(Stored data)

(** * Regression performance metrics of [Training_and_Test_Errors.ipynb]

    The notebook computes the training error of a nearest-neighbours model:

    - cell 8:   [mse = ((y_train - y_train_) ** 2).mean()]
    - cell 12:  [rmse = np.sqrt(mse)]

    [y_train] is a pandas [Series] of float64 labels, [y_train_] the numpy
    array returned by [predict].  Cell 2 (markdown) gives the formulas of
    MAE and R^2; no cell computes them, and the scikit-learn functions named
    in cell 9 are library code.

    Two readings of the numbers are used.

    - Module [F64] reads a float64 as what it is: a binary64 floating-point
      number, every operation rounded to nearest even, with overflow to an
      infinity, underflow to zero and NaN.  The operations are Rocq's
      primitive floats, specified by [SpecFloat]; the sum is numpy's
      pairwise summation.  Everything that is said about the values of
      cells 8 and 12 is said on this reading.
    - The type [num] reads a float64 as an extended real (a finite real,
      an infinity or NaN) with exact arithmetic on finite values.  It is
      kept for two properties that compare two runs of the same
      expression (exchanged arguments, a NaN position left out) and is
      used for nothing else. *)

From Stdlib Require Import Floats ZArith QArith.
From Stdlib Require Uint63.
From Stdlib Require Import Reals List Arith Lia Bool.
Import ListNotations.

Local Open Scope R_scope.

(** * Failures and arrays *)

(** The only exception the array operations used here raise. *)
Inductive exn : Type :=
| ValueError.

Inductive result (A : Type) : Type :=
| Ok (a : A)
| Raise (e : exn).

Arguments Ok {A} a.
Arguments Raise {A} e.

Definition bind {A B : Type} (r : result A) (k : A -> result B) : result B :=
  match r with
  | Ok a => k a
  | Raise e => Raise e
  end.

Notation "x <- r ;; k" := (bind r (fun x => k))
  (at level 61, r at next level, right associativity).

(** Two arrays taken position by position, up to the shorter one. *)
Fixpoint zip_with {A B C : Type} (f : A -> B -> C)
    (u : list A) (v : list B) : list C :=
  match u, v with
  | a :: u', b :: v' => f a b :: zip_with f u' v'
  | _, _ => []
  end.

(** * numpy's pairwise summation

    The sum of an array as numpy's [add.reduce] takes it, for any element
    type with an addition (numpy's loop is a template over the element
    type).  Fewer than 8 elements are added in a loop, in index order; up
    to 128 elements are added into 8 accumulators, which are then
    combined, the elements beyond the last full block of 8 being added in
    order; a longer array is split in two parts, the first a multiple of
    8. *)

Section PairwiseSum.

Context {A : Type}.
Variable add : A -> A -> A.
Variable zero : A.

Definition loop_sum (a : list A) (res : A) : A := fold_left add a res.

Definition combine8 (r : list A) : A :=
  match r with
  | [r0; r1; r2; r3; r4; r5; r6; r7] =>
      add (add (add r0 r1) (add r2 r3)) (add (add r4 r5) (add r6 r7))
  | _ => zero
  end.

Fixpoint add_blocks (k : nat) (r a : list A) : list A * list A :=
  match k with
  | O => (r, a)
  | S k' => add_blocks k' (zip_with add r (firstn 8 a)) (skipn 8 a)
  end.

Definition block_sum (a : list A) : A :=
  let '(r, rest) := add_blocks (length a / 8 - 1) (firstn 8 a) (skipn 8 a) in
  loop_sum rest (combine8 r).

(** [fuel] bounds the depth of the splitting; the length is enough. *)
Fixpoint pairwise_sum (fuel : nat) (a : list A) : A :=
  let n := length a in
  if (n <? 8)%nat then loop_sum a zero
  else if (n <=? 128)%nat then block_sum a
  else match fuel with
       | O => block_sum a
       | S fuel' =>
           let n2 := (n / 2 - (n / 2) mod 8)%nat in
           add (pairwise_sum fuel' (firstn n2 a))
               (pairwise_sum fuel' (skipn n2 a))
       end.

End PairwiseSum.

(** * The float64 reading *)

Module F64.

(** A one-dimensional array of float64. *)
Definition series : Type := list float.

(** [y - y_] for a Series [y] and an array [y_].  Equal lengths are
    subtracted position by position, each difference a float64
    subtraction; an array of length one is broadcast over the Series; any
    other pair of shapes is refused ("operands could not be broadcast
    together", or the length of the result does not match the index of
    [y]). *)
Definition series_sub (y y_ : series) : result series :=
  if Nat.eqb (length y) (length y_) then Ok (zip_with PrimFloat.sub y y_)
  else match y_ with
       | [b] => Ok (map (fun a => a - b)%float y)
       | _ => Raise ValueError
       end.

THE TASK:
Scan the records above and tell how many lines include the word "computes"; the number is all that should be written.

ANSWER AREA:
2